ACTIVITY
Read the data line by line and say how many lines contain the string "Hlen", giving the number alone.

┄┄┄┄┄┄

(** Dropping the oldest second read and reading it whole. *)
Lemma reread_ok (values Q : list hrec) (n : nat) (start end_ : Z) :
  StronglySorted sec_ge Q -> Q ≡ₚ rows H start end_ -> take n Q <> [] ->
  Forall (fun r => end_ < sec r) values ->
  exists l t, reread_last_second db_select hk H (values ++ take n Q) = Ret (Some (values ++ l)) /\
    l ≡ₚ rows H t end_ /\ StronglySorted sec_ge l /\ start <= t <= end_ /\
    (length (take n Q) <= length l)%nat.
Proof using select_ok HH Hvis.
  intros HS HQ Hne Hv. destruct (last (take n Q)) as [r|] eqn:Hl; [|by apply last_None in Hl].
  destruct (sorted_take_last Q n r HS Hl) as [H1 H2].
  assert (Hb : Forall (fun x => start < sec x <= end_) Q) by (eapply perm_Forall; [exact HQ|apply rows_in]).
  assert (Hr : start < sec r <= end_).
  { rewrite Forall_forall in Hb. apply Hb. apply last_Some in Hl as [l' Hl].
    rewrite <- (take_drop n Q), Hl, !elem_of_app. left. right. by apply list_elem_of_singleton. }
  assert (HSt : StronglySorted sec_ge (take n Q)).
  { rewrite <- (take_drop n Q) in HS. by apply StronglySorted_app in HS as (_ & ? & _). }
  unfold reread_last_second. rewrite last_app, Hl.
  rewrite drop_last_second_spec; [|eapply Forall_impl; [exact Hv|simpl; lia]|done|done].
  destruct (read_by_time (values ++ filter (fun x => sec r < sec x) (take n Q)) (sec r - 1) (sec r) ltac:(lia))
    as (l2 & E & Hl2).
  replace (sec r - (sec r - 1)) with 1 in E by lia. rewrite E.
  set (l1 := filter (fun x => sec r < sec x) (take n Q)) in *.
  assert (Hl1 : l1 ≡ₚ rows H (sec r) end_).
  { assert (E1 : filter (fun x => sec r < sec x) Q = l1).
    { rewrite <- (take_drop n Q), filter_app, (filter_none _ (drop n Q)) by (eapply Forall_impl; [exact H2|simpl; lia]).
      by rewrite app_nil_r. }
    rewrite <- E1, HQ. unfold rows. rewrite list_filter_filter.
    apply Permutation_refl', filter_ext, Forall_forall. intros x _. unfold sec_in. lia. }
  exists (l1 ++ l2), (sec r - 1). split_and!; [by rewrite app_assoc| | |lia..|].
  - rewrite Hl1, Hl2. symmetry. apply rows_split. lia.
  - apply StronglySorted_app. split_and!; [|by apply SS_filter|].
    + intros a b (Ha & _)%list_elem_of_filter Hb'. rewrite Hl2 in Hb'. apply list_elem_of_filter in Hb' as [Hb' _].
      unfold sec_in, sec_ge in *. lia.
    + apply (SS_const (sec r)). eapply perm_Forall; [exact Hl2|]. eapply Forall_impl; [apply rows_in|]. simpl. lia.
  - assert (Hall : l1 ++ l2 ≡ₚ filter (fun x => sec r - 1 < sec x) Q).
    { rewrite Hl1, Hl2, HQ. rewrite <- rows_split by lia. unfold rows. rewrite list_filter_filter.
      apply Permutation_refl', filter_ext, Forall_forall. intros x _. unfold sec_in. lia. }
    rewrite Hall. rewrite <- (take_drop n Q) at 2. rewrite filter_app, length_app.
    rewrite (filter_all _ (take n Q)); [lia|]. eapply Forall_impl; [exact H1|]. simpl. lia.
Qed.

(** What db_select_n gives for an ordered query. *)
Lemma select_desc_n (q : list hrec) (n : Z) :
  exists Q, db_select_n db_select_desc q n = Some (take (Z.to_nat n) Q) /\ Q ≡ₚ q /\ StronglySorted sec_ge Q.
Proof using select_desc_ok.
  destruct (select_desc_ok q) as (Q & E & HQ & HS). exists Q. unfold db_select_n. by rewrite E.
Qed.

Lemma read_by_time_and_count (values : list hrec) (start count end_ : Z) :
  start <= end_ -> 0 < count -> Forall (fun r => end_ < sec r) values ->
  exists l start', db_read_values_by_time_and_count db_select db_select_desc hk H values (end_ - start) count end_
      = Ret (Some (values ++ l)) /\
    l ≡ₚ rows H start' end_ /\ StronglySorted sec_ge l /\ start <= start' <= end_ /\
    (start' = start \/ count - 1 <= Z.of_nat (length l)).
Proof using select_ok select_desc_ok HH Hvis.
  intros Hse Hc Hv. unfold db_read_values_by_time_and_count.
  assert (HQ : exists Q, (if 1 =? end_ - start
      then db_select_n db_select (filter (fun r => sec r = end_) H) count
      else db_select_n db_select_desc (filter (fun r => end_ - (end_ - start) < sec r /\ sec r <= end_) H) count)
      = Some (take (Z.to_nat count) Q) /\ Q ≡ₚ rows H start end_ /\ StronglySorted sec_ge Q).
  { destruct (Z.eqb_spec 1 (end_ - start)).
    - rewrite (filter_rows _ start end_) by (intros r _; lia).
      destruct (select_ok (rows H start end_)) as (Q & E & HQ). exists Q. unfold db_select_n. rewrite E.
      split_and!; [done|done|]. apply (SS_const end_). eapply perm_Forall; [exact HQ|].
      eapply Forall_impl; [apply rows_in|]. simpl. lia.
    - rewrite (filter_rows _ start end_) by (intros r _; lia). apply select_desc_n. }
  destruct HQ as (Q & -> & HQ & HS).
  destruct (Z.ltb_spec 0 (count - Z.of_nat (length (take (Z.to_nat count) Q)))) as [Hlt | Hge].
  - exists Q, start. rewrite take_ge by (rewrite length_take in Hlt; lia). split_and!; done || lia || by left.
  - destruct (reread_ok values Q (Z.to_nat count) start end_ HS HQ) as (l & t & E & Hl & HSl & Ht & Hlen).
    + intros E. rewrite E in Hge. simpl in Hge. lia.
    + done.
    + exists l, t. split_and!; try done || lia.
Qed.

(** The seconds covered by the first [step] periods. *)
Definition covered (step : nat) : Z := foldr Z.add 0 (take step periods).

(** The lower end of the rows read before round [step]. *)
Definition read_from (end_ : Z) (step : nat) : Z := if decide (step = 7%nat) then 0 else end_ - covered step.

Lemma period_step (step : nat) (end_ : Z) :
  (step <= 6)%nat -> HIST_MIN <= end_ ->
  exists p, period step = Ret p /\ 0 <= p /\ covered (S step) = covered step + p /\
    0 <= end_ - covered step - p /\ (p = 0 <-> step = 6%nat).
Proof.
  intros Hs He. unfold HIST_MIN in He.
  do 7 (destruct step as [|step]; [eexists; split; [reflexivity|]; unfold covered; cbn [take foldr periods];
    unfold SEC_PER_WEEK, SEC_PER_DAY, SEC_PER_HOUR; lia|]). lia.
Qed.

Lemma by_count_done (fuel : nat) (values : list hrec) (clock_to : Z) (step : nat) (count : Z) :
  (step <= 7)%nat -> count <= 1 ->
  by_count_loop db_select_desc hk (S fuel) H values clock_to step count = Ret (Some (values, count)).
Proof.
  intros Hs Hc. cbn [by_count_loop].
  assert (Hp : exists p, period step = Ret p) by (do 8 (destruct step as [|step]; [eexists; reflexivity|]); lia).
  destruct Hp as (p & ->). run. destruct (Z.ltb_spec 1 count); [lia|]. by rewrite andb_false_r.
Qed.

(** What a round of the loop reads, and the second from which it reads. *)
Lemma by_count_round (fuel : nat) (values : list hrec) (end_ : Z) (step : nat) (count : Z) :
  (step <= 6)%nat -> HIST_MIN <= end_ -> 1 < count ->
  exists Q, Q ≡ₚ rows H (read_from end_ (S step)) (end_ - covered step) /\ StronglySorted sec_ge Q /\
    0 <= read_from end_ (S step) <= end_ - covered step /\
    by_count_loop db_select_desc hk (S fuel) H values (end_ - covered step) step count =
    by_count_loop db_select_desc hk fuel H (values ++ take (Z.to_nat count) Q) (end_ - covered (S step)) (S step)
      (count - Z.of_nat (length (take (Z.to_nat count) Q))).
Proof using select_desc_ok HH Hvis.
  intros Hs He Hc. destruct (period_step step end_ Hs He) as (p & Hp & Hp0 & Hcov & Hpos & Hp6).
  assert (Hr : forall r, r ∈ H -> HIST_MIN < sec r < ZBX_JAN_2038).
  { destruct HH as [_ HF]. by rewrite Forall_forall in HF. }
  assert (Hrf : read_from end_ (S step) = if decide (step = 6%nat) then 0 else end_ - covered (S step)).
  { unfold read_from. do 2 case_decide; done || lia. }
  cbn [by_count_loop]. rewrite Hp. run.
  destruct (Z.eqb_spec (-1) p); [lia|]. destruct (Z.ltb_spec 1 count); [|lia]. cbn [negb andb].
  destruct (Z.ltb_spec (end_ - covered step - p) 0); [lia|].
  set (clock_to := end_ - covered step) in *.
  assert (Hq : (if clock_to - p =? clock_to then filter (fun r => sec r <= clock_to) H
      else filter (fun r => sec r <= clock_to /\ zbx_recalc_time_period hk (clock_to - p) < sec r) H)
      = rows H (read_from end_ (S step)) clock_to).
  { rewrite Hrf. destruct (Z.eqb_spec (clock_to - p) clock_to).
    - rewrite decide_True by lia. apply filter_rows. intros r Hin. specialize (Hr r Hin). unfold HIST_MIN in Hr. lia.
    - rewrite decide_False by lia. apply filter_rows. intros r Hin. rewrite recalc_time by done. lia. }
  rewrite Hq. destruct (select_desc_n (rows H (read_from end_ (S step)) clock_to) count) as (Q & -> & HQ & HS).
  exists Q. split_and!; try done.
  - rewrite Hrf. case_decide; lia.
  - rewrite Hrf. case_decide; lia.
  - rewrite Hp. run. by replace (clock_to - p) with (end_ - covered (S step)) by lia.
Qed.

(** The loop ends with all rows from some second on, or with as many of the
    newest rows as were asked for. *)
Lemma by_count_loop_ok (fuel step : nat) (values l : list hrec) (end_ n : Z) :
  HIST_MIN <= end_ -> (step <= 7)%nat -> (8 - step <= fuel)%nat ->
  l ≡ₚ rows H (read_from end_ step) end_ -> StronglySorted sec_ge l ->
  0 <= read_from end_ step <= end_ -> 0 < n - Z.of_nat (length l) ->
  exists l2 c2, by_count_loop db_select_desc hk fuel H (values ++ l) (end_ - covered step) step (n - Z.of_nat (length l))
      = Ret (Some (values ++ l2, c2)) /\ c2 = n - Z.of_nat (length l2) /\
    ((0 < c2 /\ StronglySorted sec_ge l2 /\ exists from, l2 ≡ₚ rows H from end_ /\ 0 <= from <= end_ /\ (from = 0 \/ c2 <= 1)) \/
     (c2 = 0 /\ exists from Q, Q ≡ₚ rows H from end_ /\ StronglySorted sec_ge Q /\ 0 <= from /\ l2 = take (length l2) Q)).
Proof using select_desc_ok HH Hvis.
  intros He. revert step l. induction fuel as [|fuel IH]; intros step l Hs Hf Hl HS Hrf Hn; [lia|].
  destruct (decide (step = 7%nat)) as [-> | Hs7].
  { exists l, (n - Z.of_nat (length l)). split_and!; [|done|left; eauto 10].
    cbn [by_count_loop]. by vm_compute period. }
  destruct (decide (1 < n - Z.of_nat (length l))) as [Hc | Hc].
  2: { rewrite by_count_done by lia. exists l, (n - Z.of_nat (length l)). split_and!; [done|done|left].
    split_and!; [done|done|]. exists (read_from end_ step). split_and!; done || lia || by right; lia. }
  destruct (by_count_round fuel (values ++ l) end_ step _ ltac:(lia) He Hc) as (Q & HQ & HSQ & Hrf2 & ->).
  set (c := Z.to_nat (n - Z.of_nat (length l))).
  assert (Hrs : read_from end_ step = end_ - covered step) by (unfold read_from; by case_decide).
  assert (HlQ : l ++ Q ≡ₚ rows H (read_from end_ (S step)) end_).
  { rewrite Hl, HQ, Hrs. symmetry. apply rows_split. lia. }
  assert (HSlQ : StronglySorted sec_ge (l ++ Q)).
  { apply StronglySorted_app. split_and!; [|done|done]. intros a b Ha Hb. rewrite Hl in Ha. rewrite HQ in Hb.
    apply list_elem_of_filter in Ha as [Ha _], Hb as [Hb _]. unfold sec_in, sec_ge in *. lia. }
  rewrite <- app_assoc. replace (n - Z.of_nat (length l) - Z.of_nat (length (take c Q)))
    with (n - Z.of_nat (length (l ++ take c Q))) by (rewrite length_app; lia).
  destruct (decide (length Q < c)%nat) as [Hlt | Hge].
  - rewrite take_ge by lia. apply IH; [lia|lia|done|done|lia|]. rewrite length_app. lia.
  - destruct fuel as [|fuel]; [lia|]. rewrite by_count_done; [|lia|rewrite length_app, length_take; lia].
    exists (l ++ take c Q), (n - Z.of_nat (length (l ++ take c Q))). split_and!; [done|done|right]. split.
    + rewrite length_app, length_take. lia.
    + exists (read_from end_ (S step)), (l ++ Q). split_and!; [done|done|lia|].
      rewrite length_app, length_take, Nat.min_l by lia. by rewrite take_app_add'.
Qed.

Lemma read_by_count (values : list hrec) (count end_ : Z) :
  HIST_MIN <= end_ -> 0 < count -> Forall (fun r => end_ < sec r) values ->
  exists l start', db_read_values_by_count db_select db_select_desc hk H values count end_ = Ret (Some (values ++ l)) /\
    l ≡ₚ rows H start' end_ /\ StronglySorted sec_ge l /\ 0 <= start' <= end_ /\
    (start' = 0 \/ count - 1 <= Z.of_nat (length l)).
Proof using select_ok select_desc_ok HH Hvis.
  intros He Hc Hv. unfold db_read_values_by_count.
  destruct (by_count_loop_ok (S (length periods)) 0 values [] end_ count) as (l & c & E & Ec & Hend); try done.
  - lia.
  - simpl. lia.
  - rewrite rows_empty; [done|]. unfold read_from, covered. simpl. lia.
  - constructor.
  - unfold read_from, covered, HIST_MIN in *. simpl. lia.
  - simpl. lia.
  - simpl length in E. rewrite app_nil_r, Z.sub_0_r in E. change (covered 0) with 0 in E. rewrite Z.sub_0_r in E.
    change (S (length periods)) with 9%nat. rewrite E. run. destruct Hend as [(Hpos & HS & from & Hl & Hfr & Hor) | (-> & from & Q & HQ & HS & Hfr & Hl)].
    + destruct (Z.ltb_spec 0 c); [|lia]. exists l, from. split_and!; try done || lia.
    + simpl. rewrite Hl. destruct (reread_ok values Q (length l) from end_ HS HQ) as (l' & t & -> & Hl' & HSl' & Ht & Hlen).
      * rewrite <- Hl. intros ->. simpl in Ec. lia.
      * done.
      * exists l', t. rewrite <- Hl in Hlen. split_and!; done || lia.
Qed.
End SqlLaws.

(** The SQL storage keeps the promises of the interface. *)
Section SqlBackend.
  Context (db_select db_select_desc : list hrec -> option (list hrec)) (hk : hk_cfg).
  Hypothesis select_ok : forall q, exists l, db_select q = Some l /\ l ≡ₚ q.
  Hypothesis select_desc_ok : forall q, exists l, db_select_desc q = Some l /\ l ≡ₚ q /\ StronglySorted sec_ge l.

Lemma sql_laws : @HistoryLaws (sql_get_values db_select db_select_desc hk) (visible hk).
Proof using select_ok select_desc_ok.
  split; intros *.
  - intros HH Hv Hse. destruct (read_by_time db_select hk select_ok H HH Hv values start end_ Hse) as (l & E & Hl).
    exists l. unfold zbx_history_get_values, sql_get_values. simpl. by rewrite E.
  - intros HH Hv Hse Hc He Hvs. unfold zbx_history_get_values, sql_get_values.
    destruct (Z.eqb_spec 0 count); [lia|]. destruct (Z.eqb_spec 0 start) as [<- | Hs].
    + by apply read_by_count.
    + apply read_by_time_and_count; try done. lia.
Qed.
End SqlBackend.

┄┄┄┄┄┄

REPLY TO THE TASK
3